The product catalog is a strategic asset for Amazon. It powers unrivaled product discovery, informs customer buying decisions, offers a huge selection across a large number of categories and positions Amazon as the first stop for shopping online. As an applied scientist in ASCS you will help us make the world’s best product catalog even better and improve the experience for millions of customers.
You will analyze how information within Amazon’s catalog affects our customers and help devise short term and long term strategy for expanding and enhancing the catalog. You will have the opportunity to design new data analytical workflows at a scale rarely available elsewhere, utilizing state-of-the-art data science and machine learning tools such as Spark, Python, and Theano and Amazon’s cloud computing technologies such as Elastic Map Reduce (EMR), Kinesis, and Redshift.
You will apply your knowledge about data science by creating algorithmic solutions that combine techniques like clustering, pattern mining, predictive modeling, deep learning, statistical testing, information retrieval, and natural language processing and apply them to huge data amounts of data describing the products in the catalog and the customer interactions. You evaluate with scientific rigor and provide inputs to business strategy and technical direction. You will collaborate with software engineering teams to integrate your algorithmic solutions into large-scale highly complex Amazon production systems.

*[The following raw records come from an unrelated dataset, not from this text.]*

(** X10. A monster that is no wanderer and has no entry in either map falls
    through every branch: what it selects is decided by the default macro
    followed by the compiled default strategy alone. *)
Theorem unlisted_monster_gets_defaults (env : Kolmafia) (abstract : CombatStrategy.t)
        (wanderers : list Resources.WandererSource)
        (banish : option Resources.BanishSource)
        (runaway : option Resources.RunawaySource)
        (o : Monster)
        (Hw : wanders o wanderers = false)
        (Hp : JSMap.get o (CombatStrategy.macros abstract) = None)
        (Hs : JSMap.get o (CombatStrategy.strategy abstract) = None) :
  select o (BuiltCombatStrategy.macro
              (BuiltCombatStrategy.build env abstract wanderers banish runaway))
  = select o
      (match CombatStrategy.default_macro abstract with
       | Some d => d
       | None => []
       end
       ++ BuiltCombatStrategy.prepare_macro env
            (BuiltCombatStrategy.build env abstract wanderers banish runaway)
            (inl (CombatStrategy.default_strategy abstract)) None).
Proof.
  rewrite AssemblerFacts.select_build, PriorityFacts.prepare_macro_build.
  cbv zeta. rewrite Hw, Hp, Hs. reflexivity.
Qed.
(** [m * x] with [m] a scalar: NumPy maps over the array. *)
Definition mul_scalar (m : F) (x : value F) : value F :=
  match x with
  | Scalar a => Scalar (f_mul m a)
  | Array l => Array (map (f_mul m) l)
  end.

(** [y + c] with [c] a scalar. *)
Definition add_scalar (y : value F) (c : F) : value F :=
  match y with
  | Scalar a => Scalar (f_add a c)
  | Array l => Array (map (fun a => f_add a c) l)
  end.

(** [k * a] for a Python float [k] and an array [a]. *)
Definition scale (k : F) (a : list F) : list F := map (f_mul k) a.

(** An element-wise binary operator on two one-dimensional arrays.  Equal
    shapes combine point by point, a length-one operand is stretched, any
    other pair of shapes raises [ValueError]. *)
Definition broadcast (op : F -> F -> F) (a b : list F) : option (list F) :=
  if Nat.eqb (length a) (length b)
  then Some (map (fun p => op (fst p) (snd p)) (combine a b))
  else match a, b with
       | [a0], _ => Some (map (op a0) b)
       | _, [b0] => Some (map (fun ai => op ai b0) a)
       | _, _ => None
       end.

Definition np_sqrt (a : list F) : list F := map f_sqrt a.

(** [np.diag] of a two-dimensional array given by its rows. *)
Fixpoint diag_from (i : nat) (rows : list (list F)) : list F :=
  match rows with
  | [] => []
  | r :: rs =>
      match nth_error r i with
      | Some a => a :: diag_from (S i) rs
      | None => []
      end
  end.

Definition np_diag (pcov : list (list F)) : list F := diag_from 0 pcov.

(** ** The model *)

(** The straight line at one point, [m*x + c] on numbers. *)
Definition line (m c x : F) : F := f_add (f_mul m x) c.

(** [def StrtLineModel(x, m, c): y_lin = m*x + c; return (y_lin)] *)
Definition StrtLineModel (x : value F) (m c : F) : value F :=
  let y_lin := add_scalar (mul_scalar m x) c in
  y_lin.

(** [def StrtLineModelOdr(p, x): m, c = p; y_lin = m * x + c; return y_lin].
    Unpacking anything but two parameters raises. *)
Definition StrtLineModelOdr (p : list F) (x : value F) : option (value F) :=
  match p with
  | [m; c] => Some (add_scalar (mul_scalar m x) c)
  | _ => None
  end.

(** [StrtLineModel(x, *popt)]: the call needs exactly two further
    arguments, any other length is a [TypeError]. *)
Definition StrtLineModel_star (x : value F) (popt : list F) : option (value F) :=
  match popt with
  | [m; c] => Some (StrtLineModel x m c)
  | _ => None
  end.

(** The shape of a value: a scalar has none, an array has its length. *)
Definition shape (v : value F) : option nat :=
  match v with
  | Scalar _ => None
  | Array l => Some (length l)
  end.

(** ** Standard errors: [perr = np.sqrt(np.diag(pcov))] *)

Definition perr (pcov : list (list F)) : list F := np_sqrt (np_diag pcov).

(** ** Confidence limits (section 4.2 of the notebook) *)

Record ConfidenceEnvelope : Type := {
  popt_upper : list F;
  popt_lower : list F;
  y_fit      : value F;
  fit_upper  : value F;
  fit_lower  : value F
}.

(** The cell, with the notebook's [nstd] (set to [1.0] there), [popt],
    [perr] and [x] as inputs:
<<
    popt_upper = popt + nstd*perr
    popt_lower = popt - nstd*perr
    y_fit = StrtLineModel(x, *popt)
    fit_upper = StrtLineModel(x, *popt_upper)
    fit_lower = StrtLineModel(x, *popt_lower)
>> *)
Definition confidence_limits (nstd : F) (popt perr : list F) (x : value F)
  : option ConfidenceEnvelope :=
  up <- broadcast f_add popt (scale nstd perr) ;;
  lo <- broadcast f_sub popt (scale nstd perr) ;;
  yf <- StrtLineModel_star x popt ;;
  yu <- StrtLineModel_star x up ;;
  yl <- StrtLineModel_star x lo ;;
  Some {| popt_upper := up; popt_lower := lo;
          y_fit := yf; fit_upper := yu; fit_lower := yl |}.

End NumPy.

Arguments ConfidenceEnvelope F : clear implicits.

(** ** The fitting cells

    The three estimators are SciPy calls.  They enter as parameters: a call
    either returns its results or raises, and nothing is assumed about what
    it computes.  What the cells add is the code around the calls. *)

Section FittingCells.
Context {F : Type} `{Arith F}.

(** [scipy.stats.linregress(x, y)], unpacked as [m, c, r, p, stderr]. *)
Variable linregress : list F -> list F -> option (F * F * F * F * F).

(** [scipy.optimize.curve_fit(f, x, y, sigma = ..., absolute_sigma = ...)],
    unpacked as [popt, pcov]. *)
Variable curve_fit :
  (value F -> F -> F -> value F) -> list F -> list F ->
  option (list F) -> bool -> option (list F * list (list F)).

(** [odr.ODR(odr.RealData(x, y, sx = ..., sy = ...), odr.Model(f),
    beta0 = ...).run()] and the two attributes read from its output. *)
Variable Output : Type.
Variable beta : Output -> list F.
Variable cov_beta : Output -> list (list F).
Variable odr_run :
  (list F -> value F -> option (value F)) ->
  list F -> list F -> list F -> list F -> list F -> option Output.

(** The four numbers every cell prints: [popt[0]], [popt[1]], [perr[0]],
    [perr[1]].  Indexing past the end raises. *)
Record FitReport : Type := {
  m_fit : F;
  c_fit : F;
  m_err : F;
  c_err : F
}.

Definition report (popt perr : list F) : option FitReport :=
  m <- nth_error popt 0 ;;
  c <- nth_error popt 1 ;;
  me <- nth_error perr 0 ;;
  ce <- nth_error perr 1 ;;
  Some {| m_fit := m; c_fit := c; m_err := me; c_err := ce |}.

(** Section 2: [m, c, r, p, stderr = linregress(x, y)]. *)
Definition linregress_cell (x y : list F) : option (F * F * F * F * F) :=
  linregress x y.

(** Section 3: [popt, pcov = curve_fit(StrtLineModel, x, y)]. *)
Definition curve_fit_cell (x y : list F)
  : option (list F * list (list F) * FitReport) :=
  fit <- curve_fit StrtLineModel x y None false ;;
  let '(popt, pcov) := fit in
  rep <- report popt (perr pcov) ;;
  Some (popt, pcov, rep).

(** Section 4: [popt, pcov = curve_fit(StrtLineModel, x, y, sigma = yerror,
    absolute_sigma = True)]. *)
Definition curve_fit_sigma_cell (x y yerror : list F)
  : option (list F * list (list F) * FitReport) :=
  fit <- curve_fit StrtLineModel x y (Some yerror) true ;;
  let '(popt, pcov) := fit in
  rep <- report popt (perr pcov) ;;
  Some (popt, pcov, rep).

(** Section 5: the initial guess is [linregress(x, y)[0:2]]; the results
    are [result_outputs.beta] and the square roots of the diagonal of
    [result_outputs.cov_beta]. *)
Definition odr_cell (x y xerror yerror : list F)
  : option (list F * list F * FitReport) :=
  lin <- linregress x y ;;
  let '(m, c, _, _, _) := lin in
  let init_guess := [m; c] in
  result_outputs <- odr_run StrtLineModelOdr x y xerror yerror init_guess ;;
  let popt := beta result_outputs in
  let perr := np_sqrt (np_diag (cov_beta result_outputs)) in
  rep <- report popt perr ;;
  Some (popt, perr, rep).

End FittingCells.

(** ** Exact values of binary64 numbers

    A finite binary64 number is a signed integer times a power of two. *)

Definition value_of (f : float) : option Q :=
  match Prim2SF f with
  | S754_zero _ => Some 0%Q
  | S754_finite s m e =>
      Some ((if s then Qopp else (fun q => q)) ((Zpos m # 1) * Qpower 2 e)%Q)
  | S754_infinity _ => None
  | S754_nan => None
  end.

(** The value as a rational, [0] for NaN and the infinities. *)
Definition qval (f : float) : Q :=
  match value_of f with
  | Some v => v
  | None => 0%Q
  end.

Definition finite (f : float) : bool :=
  match value_of f with
  | Some _ => true
  | None => false
  end.

(** [agrees f q]: the number [f] is finite and its value is [q]. *)
Definition agrees (f : float) (q : Q) : bool :=
  match value_of f with
  | Some v => Qeq_bool v q
  | None => false
  end.

(** [x == 0.0] and [x <= 0.0], read off the classification of [x]. *)
Definition is_zero (f : float) : bool :=
  match Prim2SF f with
  | S754_zero _ => true
  | _ => false
  end.

Definition nonpositive (f : float) : bool :=
  match Prim2SF f with
  | S754_zero _ => true
  | S754_finite s _ _ => s
  | S754_infinity s => s
  | S754_nan => false
  end.

(** ** Arithmetic that watches for rounding

    A watched number is a binary64 number [fl], the rational [ex] that
    the same computation yields without rounding, and a flag [ok] that
    holds as long as every binary64 result so far was finite and equal
    to its unrounded counterpart. *)

Record watched : Type := {
  fl : float;
  ex : Q;
  ok : bool
}.

(** An input is taken at its own value. *)
Definition given (f : float) : watched :=
  {| fl := f; ex := qval f; ok := finite f |}.

Definition watch2 (fop : float -> float -> float) (qop : Q -> Q -> Q)
  (a b : watched) : watched :=
  let f := fop (fl a) (fl b) in
  let q := qop (ex a) (ex b) in
  {| fl := f; ex := q; ok := ok a && ok b && agrees f q |}.

(** A square root has no rational counterpart: its result is taken at
    its own value, like an input. *)
Definition watch_sqrt (a : watched) : watched :=
  let f := PrimFloat.sqrt (fl a) in
  {| fl := f; ex := qval f; ok := ok a && finite f |}.

#[export] Instance watching : Arith watched := {|
  f_add  := watch2 PrimFloat.add Qplus;
  f_sub  := watch2 PrimFloat.sub Qminus;
  f_mul  := watch2 PrimFloat.mul Qmult;
  f_sqrt := watch_sqrt
|}.

(** The confidence-limits cell at one abscissa incurs no rounding: run on
    watched inputs, its three evaluated lines come out with the flag
    still set. *)
Definition unrounded_limits (k m c sm sc x : float) : bool :=
  match confidence_limits (given k) [given m; given c]
                          [given sm; given sc] (Scalar (given x)) with
  | Some env =>
      match fit_upper env, y_fit env, fit_lower env with
      | Scalar u, Scalar f, Scalar l => ok u && ok f && ok l
      | _, _, _ => false
      end
  | None => false
  end.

You will encounter many challenges, including
- scale (build models for billions of products in the catalog utilizing trillions of customer interactions),
- accuracy (extreme requirements for precision or recall due to impact of getting it wrong, e.g. extremely high precision for merging identical products or extremely high recall for identifying hazardous materials)
- speed (generate predictions for millions of new or changed products with low latency),
- diversity (products need to be classified into >100k’s of categories across 16 languages),
- high dimensionality (feature engineering and selection using 1k’s of structured product features with millions of values, unstructured product data, product images, customer searches, clicks, reviews, etc.), and
- noise (build models robust to varying quality of data provided by millions of sellers and labels derived implicitly or collected from humans).
You will need to be creative and go far beyond text book solutions to deal with these challenges. Meeting the business requirements will involve combining several different machine learning algorithms with domain knowledge into complex data analytical workflows that automate what can be automated and efficiently utilize experts when needed to mitigate risk.
You will help us to
- Identify which product information matters most to our customers.
- Extract product information from unstructured data to augment the catalog.
- Consolidate spelling variations of product attributes like brand, size, or color.
- Automatically classify new products with low latency into our highly detailed product categories.
- Improve the categorization of our huge catalog with minimum manual effort.
- Identify identical products and similar products such as different sizes and colors of the same shoe.
- Identify restricted products such as hazardous materials.
- Estimate the financial impact of catalog improvements.
We use the resulting models to automatically improve the catalog when possible, and design efficient machine assisted workflows to allow expert review for high impact decisions. Your solutions will directly impact the customer experience by making products discoverable, presenting them in the right place, with complete and accurate product information to enable informed purchase decisions.